Ärzte Zeitung online, 18.12.2008

Kostenübernahme kann bei künstlicher Befruchtung begrenzt werden

DARMSTADT (dpa). Die Kosten einer künstlichen Befruchtung müssen nur dann komplett von der gesetzlichen Krankenversicherung übernommen werden, wenn dort beide Partner Mitglieder sind. Dagegen ist der Versicherer nicht verpflichtet, für die Kosten der Behandlung eines privat versicherten Ehepartners aufzukommen - auch wenn nur der gesetzlich Versicherte unfruchtbar ist.

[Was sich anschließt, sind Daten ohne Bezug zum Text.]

Lemma invert_bit bs j : wf n bs -> j < n * 64 -> bit (invert_inplace bs) j = negb (bit bs j).
Proof.
  intros [Hl _] Hj. pose proof (div64_lt _ _ Hj) as Hd. unfold bit, invert_inplace.
  rewrite list_lookup_fmap.
  destruct (lookup_lt_is_Some_2 bs (j / 64)) as [w ->]; [lia|]. simpl.
  rewrite not64_testbit by lia. pose proof (mod64_lt j).
  rewrite bool_decide_eq_true_2 by lia. apply xorb_true_r.
Qed.

Lemma is_empty_spec bs : wf n bs -> is_empty bs = true <-> forall j, bit bs j = false.
Proof.
  intros [Hl Ho]. unfold is_empty. rewrite forallb_forall. split.
  - intros Hz j. unfold bit. destruct (bs !! (j / 64)) as [w|] eqn:E; simpl.
    + apply list_elem_of_lookup_2, list_elem_of_In, Hz, bool_decide_eq_true in E as ->.
      apply Z.testbit_0_l.
    + apply Z.testbit_0_l.
  - intros Hb w [k Hk]%list_elem_of_In%list_elem_of_lookup. apply bool_decide_eq_true.
    apply u64_zero_bits; [by eapply Forall_lookup_1|].
    intros i Hi. by rewrite <- (bit_at bs k i w Hk Hi).
Qed.

Lemma intersects_spec bs bs' :
  wf n bs -> wf n bs' ->
  intersects bs bs' = true <-> exists j, bit bs j = true /\ bit bs' j = true.
Proof.
  intros Hwf Hwf'. pose proof (is_empty_spec _ (wf_intersect _ _ Hwf Hwf')) as He.
  assert (intersects bs bs' = negb (is_empty (intersect_inplace bs bs'))) as ->.
  { unfold intersects, is_empty, intersect_inplace.
    induction (zip_with Z.land bs bs') as [|w l IH]; [done|]. simpl.
    rewrite IH. by destruct (bool_decide _). }
  rewrite negb_true_iff. split.
  - intros Hf. destruct (positions (intersect_inplace bs bs')) as [|j l] eqn:E.
    + rewrite (proj2 He) in Hf; [done|]. intros j. apply not_true_is_false.
      rewrite <- elem_of_positions, E. apply not_elem_of_nil.
    + exists j. assert (j ∈ positions (intersect_inplace bs bs')) as Hj
        by (rewrite E; apply list_elem_of_here).
      by rewrite elem_of_positions, intersect_bit, andb_true_iff in Hj by done.
  - intros (j & Hb & Hb'). apply not_true_is_false. intros Ht.
    apply (proj1 He) with (j := j) in Ht.
    rewrite intersect_bit, Hb, Hb' in Ht by done. discriminate.
Qed.
End Bitwise.
(* ===== verification/DynBitset.v ===== *)
(** * DynBitset: the growable bitset

    Models src/ts_dynbitset/src/lib.rs: a vector of [Bitset<WORDS>] without
    trailing empty chunks. [WORDS] is the parameter [W], at least one. *)

From stdpp Require Import gmap.
From S2P Require Import Prelude Bitset.

Section DynBitset.
Context (W : nat).
Implicit Types (ds : list (list Z)) (bit : nat).

Definition BITSET_WIDTH : nat := W * 64.

Definition dyn_empty : list (list Z) := [].
Definition clear_all : list (list Z) := [].
Definition shrink_to_fit ds : list (list Z) := ds.

Definition bitset_and_idx bit : nat * nat := (bit / BITSET_WIDTH, bit mod BITSET_WIDTH).

Definition get_bitset_and_idx ds bit : option (list Z) * nat :=
  let '(bitset, idx) := bitset_and_idx bit in (ds !! bitset, idx).

(** The chunks from the last one on. *)
Fixpoint pop_empty (rev_chunks : list (list Z)) : list (list Z) :=
  match rev_chunks with
  | [] => []
  | x :: rest => if Bitset.is_empty x then pop_empty rest else rev_chunks
  end.

Definition truncate_empty ds : list (list Z) := rev (pop_empty (rev ds)).

Definition ensure_capacity ds bit : list (list Z) :=
  let '(bitset, _) := bitset_and_idx bit in
  ds ++ replicate (S bitset - length ds) (EMPTY W).

Definition zero_from ds (bit_inclusive : nat) : outcome (list (list Z)) :=
  let '(word, idx) := bitset_and_idx bit_inclusive in
  let inner := take (word + 1) ds in
  match inner !! word with
  | None => Ret inner
  | Some w =>
      mask ← with_bits_upto W idx;
      Ret (truncate_empty (<[word := Bitset.intersect_inplace w mask]> inner))
  end.

Definition dyn_set ds bit : outcome (list (list Z)) :=
  let inner := ensure_capacity ds bit in
  let '(bitset, i) := bitset_and_idx bit in
  b ← idx inner bitset;
  b ← Bitset.set b i;
  upd inner bitset b.

Definition dyn_clear ds bit : outcome (list (list Z)) :=
  let '(bitset_idx, i) := bitset_and_idx bit in
  match ds !! bitset_idx with
  | None => Ret ds
  | Some b => b ← Bitset.clear b i; Ret (truncate_empty (<[bitset_idx := b]> ds))
  end.

Definition dyn_test ds bit : outcome bool :=
  match get_bitset_and_idx ds bit with
  | (Some b, i) => Bitset.test b i
  | (None, _) => Ret false
  end.

(** The chunk loop of [first_set]: the offset of a chunk is 64 bits. *)
Fixpoint dyn_first_set_from (bs_idx : nat) ds : option nat :=
  match ds with
  | [] => None
  | b :: ds =>
      match Bitset.first_set b with
      | Some s => Some (bs_idx * 64 + s)
      | None => dyn_first_set_from (S bs_idx) ds
      end
  end.

Definition dyn_first_set ds : option nat := dyn_first_set_from 0 ds.

(** The chunk loop of [next_set] from chunk [i], asking for [query] first. *)
Fixpoint dyn_next_set_from (i query : nat) (rest : list (list Z)) : outcome (option nat) :=
  match rest with
  | [] => Ret None
  | b :: rest =>
      x ← Bitset.next_set b query;
      match x with
      | Some x => Ret (Some (x + i * BITSET_WIDTH))
      | None => dyn_next_set_from (S i) 0 rest
      end
  end.

Definition dyn_next_set ds bit : outcome (option nat) :=
  let '(start, i) := bitset_and_idx bit in
  dyn_next_set_from start i (drop start ds).

(** [rev_chunks] are the first [n] chunks, last one first. *)
Fixpoint dyn_last_set_from (n : nat) (rev_chunks : list (list Z)) : outcome (option nat) :=
  match rev_chunks with
  | [] => Ret None
  | b :: rest =>
      x ← Bitset.last_set b;
      match x with
      | Some x => Ret (Some (x + (n - 1) * BITSET_WIDTH))
      | None => dyn_last_set_from (n - 1) rest
      end
  end.

Definition dyn_last_set ds : outcome (option nat) := dyn_last_set_from (length ds) (rev ds).

Definition dyn_is_empty ds : bool := forallb Bitset.is_empty ds.
Definition dyn_count_ones ds : nat := sum_list_with Bitset.count_ones ds.
Definition dyn_invert_inplace ds : list (list Z) :=
  truncate_empty (Bitset.invert_inplace <$> ds).

Definition dyn_with_bit ds bit : outcome (list (list Z)) := dyn_set ds bit.
Definition dyn_with_bits ds (bits : list nat) : outcome (list (list Z)) := mfoldl dyn_set ds bits.
Definition dyn_without_bit ds bit : outcome (list (list Z)) :=
  ds ← dyn_clear ds bit; Ret (truncate_empty ds).
Definition dyn_without_bits ds (bits : list nat) : outcome (list (list Z)) :=
  ds ← mfoldl dyn_clear ds bits; Ret (truncate_empty ds).

(** The zipped chunks, last one first. *)
Fixpoint dyn_intersection_top_from (n : nat) (rev_pairs : list (list Z * list Z)) : option nat :=
  match rev_pairs with
  | [] => None
  | (this, other) :: rest =>
      match Bitset.intersection_top this other with
      | Some x => Some (x + (n - 1) * BITSET_WIDTH)
      | None => dyn_intersection_top_from (n - 1) rest
      end
  end.

Definition dyn_intersection_top ds (other : list (list Z)) : option nat :=
  dyn_intersection_top_from (length (zip ds other)) (rev (zip ds other)).

Definition dyn_intersects ds (other : list (list Z)) : bool :=
  existsb (fun '(x, y) => Bitset.intersects x y) (zip ds other).

Definition dyn_union_inplace ds (other : list (list Z)) : list (list Z) :=
  zip_with Bitset.union_inplace ds other ++ drop (length other) ds ++
  (if decide (length ds <= length other) then drop (length ds) other else []).

Definition dyn_intersect_inplace ds (other : list (list Z)) : list (list Z) :=
  let inner := take (length other) ds in
  truncate_empty (zip_with Bitset.intersect_inplace inner other ++ drop (length other) inner).

Definition dyn_bits ds : list nat :=
  concat (imap (fun i b => (fun x => x + i * BITSET_WIDTH) <$> Bitset.bits b) ds).

Definition dyn_from_iter (bits : list nat) : outcome (list (list Z)) :=
  out ← mfoldl dyn_set dyn_empty bits; Ret (truncate_empty out).

(** ** Specification view *)

Definition dbit ds (i : nat) : bool :=
  match ds !! (i / BITSET_WIDTH) with
  | Some b => Bitset.bit b (i mod BITSET_WIDTH)
  | None => false
  end.

Definition nonempty (b : list Z) : Prop := exists j, Bitset.bit b j = true.

(** Chunks of [W] words, the last one not empty. *)
Definition dwf ds : Prop :=
  Forall (wf W) ds /\ forall b, last ds = Some b -> nonempty b.
End DynBitset.
Lemma array256_is_map_witness :
  exists a1 a2, insert array_demo 9 5 = Ret (a1, None) /\ array_wf a1 /\
    remove array_demo 9 = Ret (a2, None) /\ array_wf a2 /\
    forall j, u8_ok j ->
      get a1 j = Ret (if decide (j = 9%Z) then Some 5 else slot array_demo (Z.to_nat j)) /\
      get a2 j = Ret (if decide (j = 9%Z) then None else slot array_demo (Z.to_nat j)).
Proof.
  apply (array256_is_map array_demo 9 5).
  - split; [|reflexivity]. split; [done|]. repeat constructor; by vm_compute.
  - unfold u8_ok. lia.
Defined.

Das hat das Hessische Landessozialgericht in einem am Mittwoch in Darmstadt veröffentlichten Urteil entschieden. Die Revision wurde nicht zugelassen

Damit wies das Gericht die Klage eines Mannes aus dem Lahn-Dill- Kreis zurück. Der 1968 geborene Kläger ist gesetzlich, seine Frau privat krankenversichert. Wegen der eingeschränkten Zeugungsfähigkeit des Mannes unterzog sich das Paar im Jahr 2004 einer künstlichen Befruchtung. Die gesetzliche Krankenversicherung übernahm die Kosten für die Maßnahmen, die am Körper des Mannes durchgeführt wurden sowie für die Befruchtung im Reagenzglas. Sie weigerte sich aber, die Kosten von knapp 3500 Euro zu erstatten, die bei der Behandlung der Frau etwa durch die Entnahme der Eizelle entstanden. Auch die private Krankenversicherung der fruchtbaren Frau wollte die Kosten nicht tragen und verwies auf das Verursacherprinzip.

Die Darmstädter Richter bestätigten das Urteil aus erster Instanz. Nach ihrer Überzeugung umfasst die Leistungspflicht der Kassen nur Behandlungen an ihren Versicherten.